The artist held his first solo exhibition in 1977 in Melbourne, and his first international exhibition took place in Hong Kong in 1999. He won the Dobell Drawing Prize in 1998 and was a finalist for the prize in 1999, 2000, 2002, 2003, 2004, 2005, 2006, 2007, 2008, 2011, and 2012. In 2014, he published a book of poetry, Half Truths: In Lyric Verse.

== Artistic style and subject ==

Between 1968 and 1980 Bradbeer collaborated with fellow artist Warren Breninger in a series of exhibitions in Melbourne, Sydney and Adelaide showing photographic work that was highly experimental, progressive and influential. The work presented a fusion of drawn and photographic processes into an imagery that possessed a sombre metaphysical character that was unique in Australian art at the time.

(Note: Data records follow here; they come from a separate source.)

(* ===== verification/Blink.v ===== *)
(** The blinking characters of the program fish: [src/fish/blink.S] and the
    allocator in [src/fish/fish.c].

    A blink is a character on the screen that alternates with another.  The blinks
    live in an array; those in use are linked into a list, the newest first.  A
    place in the array is free when its location is 0.

    The state is the array, the head of the list, the address of the page of video
    memory and that memory; a pointer to a blink is [None] for NULL or its index in
    the array.  The memory is anything that has byte stores, [Screen]: here a page
    for itself, in [Fish.v] the machine, whose screen others draw on as well.  What
    the blinks do to it is what their reference does to a [Canvas]: here the same
    page, or the sequence of all stores. *)
From stdpp Require Import base option list numbers.
From Stdlib Require Import ZArith Lia.
From S2P Require Import Prelude User.

Definition u16 (z : Z) : Z := z mod 65536.
Definition s16 (z : Z) : Z := (z + 32768) mod 65536 - 32768.

Record mp1_blink_struct := mkBlink {
  location : Z; on_char : Z; off_char : Z;
  on_length : Z; off_length : Z; countdown : Z; status : Z;
  next : option Z;
}.

#[export] Instance eta_blink : EtaExpand mp1_blink_struct := fun b =>
  mkBlink (location b) (on_char b) (off_char b) (on_length b) (off_length b) (countdown b) (status b) (next b).

Record blinks (V : Type) := mkBlinks {
  blink_array : list mp1_blink_struct;
  mp1_list_head : option Z;
  vmem_base_addr : Z;
  vmem : V;
}.

Arguments mkBlinks {V} _ _ _ _.
Arguments blink_array {V} _.
Arguments mp1_list_head {V} _.
Arguments vmem_base_addr {V} _.
Arguments vmem {V} _.

#[export] Instance eta_blinks V : EtaExpand (blinks V) := fun P =>
  mkBlinks (blink_array P) (mp1_list_head P) (vmem_base_addr P) (vmem P).

(** A page for itself, wherever it is mapped. *)
#[export] Instance page_screen : Screen (list Z) := fun _ off c v => v.[off := c].

(** The places in the array. *)
Definition SIZE : Z := 80 * 25.

(** A structure of zeros, as [ece391_memset] leaves it. *)
Definition no_blink : mp1_blink_struct := mkBlink 0 0 0 0 0 0 0 None.

(** One blink in the loop of [mp1_rtc_tasklet]; the new blink, and the character
    that is drawn. *)
Definition tick_blink (b : mp1_blink_struct) : mp1_blink_struct * option Z :=
  let c := u16 (countdown b - 1) in
  if 0 <? s16 c then (b <| countdown := c |>, None)
  else if Z.testbit (status b) 0
  then (b <| countdown := off_length b |> <| status ::= fun s => Z.lxor s 1 |>, Some (off_char b))
  else (b <| countdown := on_length b |> <| status ::= fun s => Z.lxor s 1 |>, Some (on_char b)).

(** The third argument of a call of [mp1_ioctl], by command. *)
Inductive ioctl := RTC_ADD (user : mp1_blink_struct) | RTC_REMOVE (loc : Z) | RTC_FIND (user : mp1_blink_struct) | RTC_SYNC (arg : Z).

Section blinking.
Context {V : Type} {HV : Screen V}.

In 1976 Bradbeer and Breninger's work together with work by Max Dupain, Rennie Ellis and John Cato (amongst others) was toured extensively in Asia and Africa in the Department of Foreign Affairs exhibition 'Recent Australian Photography'. The two photographers (Bradbeer and Breninger) twice exhibited at Brummels Gallery of Photography (1975 & 1976) with exhibitions that presented as a tour de force of contemporary art practice using photography with unprecedented experimental liberty.

Despite substantial experience as a photographer and as a painter, Bradbeer's most definitive practice is most frequently in various modes of drawing. His work is typified by large scale, moody images of the human subject, frequently indicating a refined rendering of human anatomy and an accompanying aspect of meditation on the human psycho-spiritual state. Bradbeer's figurative art draws upon the primitive, the classical and the contemporary aesthetics of many cultures and disciplines. Speaking on his practice, the artist states that "the drawings seek the credible portrayal of the miracle of existence over pictorial descriptions of character, narrative or ideology."

In 2006 – 2008 an extensive retrospective 'Godwin Bradbeer – The Metaphysical Body' toured seven regional galleries in several Australian states, this exhibition was curated by Kirsten Lacy. A major survey of  his work titled; ‘Godwin Bradbeer:  Stigma and Enigma’ and curated by James Lynch was presented at Deakin University in Melbourne in 2017. His large scale drawings of the human form have been described by one writer as 'drawing for the temple, not the cafe'.

Bradbeer's first solo exhibition was with Stuart Gerstman Gallery, Melbourne. In 1977, his first international solo exhibition was with Gerstman – Abdallah International in Cologne (then West Germany) in 1986. Most of Bradbeer's subsequent international exhibitions have been in Asia, primarily in South Korea.

In 2018 Bradbeer showed at La Capitale Galerie in Paris in the exhibition 'When Continents Collide #2' and in 2019 Bradbeer exhibited at that gallery again with artist/curator Nicol Rodriguez in an exhibition titled  'Jour et Nuit'. Selections from that exhibition were subsequently presented at Galerie Hoge Bomen in Veurne, Belgium.

== Awards, prizes and residencies ==
Amongst many other awards Bradbeer won Australia's premier award for drawing the Dobell Prize (from Art Gallery of N.S.W.) in 1998 and was a finalist for the prize in 1999, 2000, 2002, 2003, 2004, 2005, 2006, 2007, 2008, 2011 and 2012.

He was artist in residence at the National Gallery of Victoria in 1995 and again in 1998.

== Collections ==

Bradbeer's work is included within the collections of the Australian National Gallery, the National Gallery of Victoria, The Art Gallery of N.S.W., the Art Gallery of South Australia, Parliament House, Canberra, the Archive of Humanist Art, Commonwealth Art Bank, Lim lip Museum, Korea, Korean Art Institute, the University of Western Carolina, U.S.A. and other institutional collections nationally and internationally. His work is held in many private collections.